(** ** Witnesses *)

(** A value as the one number stdpp encodes it by. *)
Definition one_code {T} `{Countable T} (t : T) : bytes := [Zpos (encode t)].
Definition one_decode {T} `{Countable T} (b : bytes) : option T :=
  match b with [Zpos p] => decode p | _ => None end.

Lemma one_decode_code {T} `{Countable T} (t : T) : one_decode (one_code t) = Some t.
Proof. apply decode_encode. Qed.

(** Plain raft types, an application that appends its commands, and a codec made of
    stdpp's encodings. *)
Definition plain_raft : RaftTypes :=
  {| leader_id := Z; membership := list Z; membership_default := []; vote := Z |}.

Definition appender : StateMachineApp :=
  {| seed := unit; app := bytes; app_new := [];
     app_apply := λ _ a p, Some (a ++ p, Z.of_nat (length p));
     app_snapshot_bytes := λ _ a, a;
     app_restore := λ _ _ b, Some (b, Z.of_nat (length b));
     app_local := λ _ _, False |}.

#[local] Existing Instances plain_raft appender canonical_order.

Lemma appender_laws : AppLaws.
Proof.
  refine {| app_ok := λ _ _, True; app_equiv := eq |}; [done| | |done].
  - intros s s' a b p _ _ ->. by eexists _, _, _.
  - intros s s' a b _ _. by eexists _, _.
Qed.

Abbreviation plain_id := (option (Z * Z)).
Abbreviation plain_file := ((plain_id * (plain_id * list Z)) * (string * list Z))%type.
Definition id_tuple (l : option LogId) : plain_id :=
  match l with Some l => Some (lid_leader l, lid_index l) | None => None end.
Definition tuple_id (l : plain_id) : option LogId :=
  match l with
  | Some p => Some {| lid_leader := p.1 : leader_id; lid_index := p.2 |}
  | None => None
  end.
(* ===== verification/Wal.v ===== *)
(** * The write-ahead log: [crates/consensus/src/wal.rs]

    Segments are files of the [wal/] directory; a file knows how much of it is synced. A
    call that returns an I/O error is fatal to openraft, so errors are not modelled as
    continuing executions: they are crashes, at any of the steps a call goes through
    ([call_steps]). Creating, renaming and removing files are steps of their own, lasting
    once done; the removals whose result the code ignores are taken to succeed. [None] is a
    panic (or, for [wal_append], not enough fuel for the recursion through [rotate]). *)

From S2P Require Export RaftStorage.

(** ** Bytes and files *)

(** [u32::to_le_bytes] and [u32::from_le_bytes]. *)
Definition le_bytes (z : Z) : bytes :=
  [z mod 256; (z / 256) mod 256; (z / 65536) mod 256; (z / 16777216) mod 256].
Definition of_le (b : bytes) : Z :=
  foldr (λ x acc, x + 256 * acc) 0 b.

Record File := { f_data : bytes; f_synced : nat }.

Definition file_len (f : File) : Z := Z.of_nat (length (f_data f)).
Definition file_new : File := {| f_data := []; f_synced := 0 |}.
Definition file_write (f : File) (b : bytes) : File :=
  {| f_data := f_data f ++ b; f_synced := f_synced f |}.
Definition file_sync (f : File) : File := {| f_data := f_data f; f_synced := length (f_data f) |}.

Abbreviation Dir := (gmap string File).

Definition SEGMENT_MAX_BYTES : Z := 8 * 1024 * 1024.
Definition FRAME_HEADER : nat := 8.

Section wal.
Context {RT : RaftTypes} {HO : HashOrder}.

(** ** Records *)

Inductive WalRecord :=
| REntry (e : Entry)
| TruncateFrom (index : Z)
| Purge (log_id : LogId)
| Committed (c : option LogId)
| Checkpoint (last_purged committed : option LogId).

Definition is_entry (r : WalRecord) : bool := match r with REntry _ => true | _ => false end.

(** bincode on [WalRecord], and [crc32fast::hash]: the round trip, the range of the
    checksum, and markers, which are a few integers, smaller than a segment. *)
Class WalCodec := {
  wal_encode : WalRecord → bytes;
  wal_decode : bytes → option WalRecord;
  crc32 : bytes → Z;
  wal_roundtrip : ∀ r, wal_decode (wal_encode r) = Some r;
  crc32_range : ∀ b, 0 ≤ crc32 b < 2 ^ 32;
  marker_small : ∀ r, is_entry r = false →
    Z.of_nat (length (wal_encode r)) + 8 < SEGMENT_MAX_BYTES;
}.
Context {WC : WalCodec}.

Record WalState := {
  ws_entries : gmap Z Entry;
  ws_last_purged : option LogId;
  ws_committed : option LogId;
}.

Definition ws_default : WalState :=
  {| ws_entries := ∅; ws_last_purged := None; ws_committed := None |}.

Definition ws_apply (st : WalState) (record : WalRecord) : WalState :=
  match record with
  | REntry e =>
      {| ws_entries := <[lid_index (en_log_id e) := e]> (ws_entries st);
         ws_last_purged := ws_last_purged st; ws_committed := ws_committed st |}
  | TruncateFrom index =>
      {| ws_entries := remove_keys (above (Included index)) (ws_entries st);
         ws_last_purged := ws_last_purged st; ws_committed := ws_committed st |}
  | Purge log_id =>
      {| ws_entries := remove_keys (below (Included (lid_index log_id))) (ws_entries st);
         ws_last_purged := Some log_id; ws_committed := ws_committed st |}
  | Committed c =>
      {| ws_entries := ws_entries st; ws_last_purged := ws_last_purged st; ws_committed := c |}
  | Checkpoint last_purged committed =>
      {| ws_entries := ws_entries st;
         ws_last_purged :=
           match ws_last_purged st with None => last_purged | Some p => Some p end;
         ws_committed := match ws_committed st with None => committed | Some c => Some c end |}
  end.

(** ** Segments *)

Record Segment := { sg_seq : Z; sg_bytes : Z; sg_max_index : option Z }.

(** A closed segment is its sequence number and the highest entry index in it. *)
Record Wal := {
  w_segment : Segment;
  w_closed : list (Z * option Z);
  w_state : WalState;
}.

Definition segment_path (seq : Z) : string := "seg-" +:+ pad_zero 16 (show_Z seq) +:+ ".wal".

Definition segment_seq (name : string) : option Z :=
  s ← strip_prefix "seg-" name; s ← strip_suffix ".wal" s; parse_u64 s.
Lemma insert_docs_lookup m docs k :
  insert_docs m docs !! k =
  match last (filter (λ d, fd_icao24 d = k) docs) with Some d => Some d | None => m !! k end.
Proof.
  unfold insert_docs. induction docs as [|d docs IH] using rev_ind; [done|].
  rewrite foldl_snoc, filter_app, filter_cons, filter_nil, lookup_insert. rewrite IH.
  destruct (decide (fd_icao24 d = k)); [by rewrite last_snoc|by rewrite app_nil_r].
Qed.

(** Documents under different ids do not replace each other. *)
Lemma insert_docs_distinct docs k d :
  NoDup (fd_icao24 <$> docs) → insert_docs ∅ docs !! k = Some d ↔ d ∈ docs ∧ fd_icao24 d = k.
Proof.
  intros Hnd. rewrite insert_docs_lookup, lookup_empty. split.
  - destruct (last (filter _ docs)) as [d'|] eqn:E; [|done]. intros [= ->].
    by apply last_Some_elem_of, list_elem_of_filter in E as [? ?].
  - intros [Hd <-]. destruct (last (filter (λ x, fd_icao24 x = fd_icao24 d) docs)) as [d'|] eqn:E.
    + apply last_Some_elem_of, list_elem_of_filter in E as [Hid Hd']. f_equal.
      apply list_elem_of_lookup in Hd as [i Hi], Hd' as [j Hj].
      assert (i = j) as ->; [|congruence].
      apply (NoDup_lookup _ i j (fd_icao24 d) Hnd); rewrite list_lookup_fmap; [by rewrite Hi|].
      rewrite Hj. cbn. by f_equal.
    + apply last_None in E. exfalso. apply (not_elem_of_nil d). rewrite <- E.
      by apply list_elem_of_filter.
Qed.

(** ** The ingestion loop *)

Section loop.
Context {HO : HashOrder} {UC : Unicode} {EM : Embedder} {HN : Hnsw}.
Context (ownership : Ownership) (replicate_tx : bool).

Definition owned (batch : list FlightDocument) : list FlightDocument :=
  filter (λ d, owns ownership (fd_icao24 d) = true) batch.

(** What the consumer does with one batch: the store, and the message it then sends. *)
Definition ingest_batch (store : ShardStore) (batch : list FlightDocument)
    : option (ShardStore * option (list FlightDocument)) :=
  s ← st_insert_all store (owned batch);
  Some (s, if replicate_tx then Some (owned batch) else None).

(** The capacities of the producer's channel and of the replication channel. *)
Definition CHANNEL : nat := 4.
Definition REPLICATION_CHANNEL : nat := 8.

(** The replication channel and the task at its end: whether that task still runs, how many
    of the messages sent it has taken, and whether it is in the calls of the last one. *)
Record Link := { lk_open : bool; lk_taken : nat; lk_busy : bool }.

(** The state of the tasks: the polls still to come (their results), the bounded channel,
    whether the producer is done, the store, the message the consumer waits to send, all
    that was sent, and the replication task. *)
Record Pipe := {
  pi_polls : list (result (list FlightDocument) string);
  pi_channel : list (list FlightDocument);
  pi_closed : bool;
  pi_store : ShardStore;
  pi_pending : option (list FlightDocument);
  pi_forwarded : list (list FlightDocument);
  pi_link : Link;
}.

Definition pipe_start (polls : list (result (list FlightDocument) string)) (store : ShardStore)
    : Pipe :=
  {| pi_polls := polls; pi_channel := []; pi_closed := false; pi_store := store;
     pi_pending := None; pi_forwarded := [];
     pi_link := {| lk_open := true; lk_taken := 0; lk_busy := false |} |}.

***

-- TASK PROMPT --
Send back exactly, with nothing added, the lines from the first line of the material above through the line holding "Definition plain_raft : RaftTypes"; both ends are included.

-- REPLY --
(** ** Witnesses *)

(** A value as the one number stdpp encodes it by. *)
Definition one_code {T} `{Countable T} (t : T) : bytes := [Zpos (encode t)].
Definition one_decode {T} `{Countable T} (b : bytes) : option T :=
  match b with [Zpos p] => decode p | _ => None end.

Lemma one_decode_code {T} `{Countable T} (t : T) : one_decode (one_code t) = Some t.
Proof. apply decode_encode. Qed.

(** Plain raft types, an application that appends its commands, and a codec made of
    stdpp's encodings. *)
Definition plain_raft : RaftTypes :=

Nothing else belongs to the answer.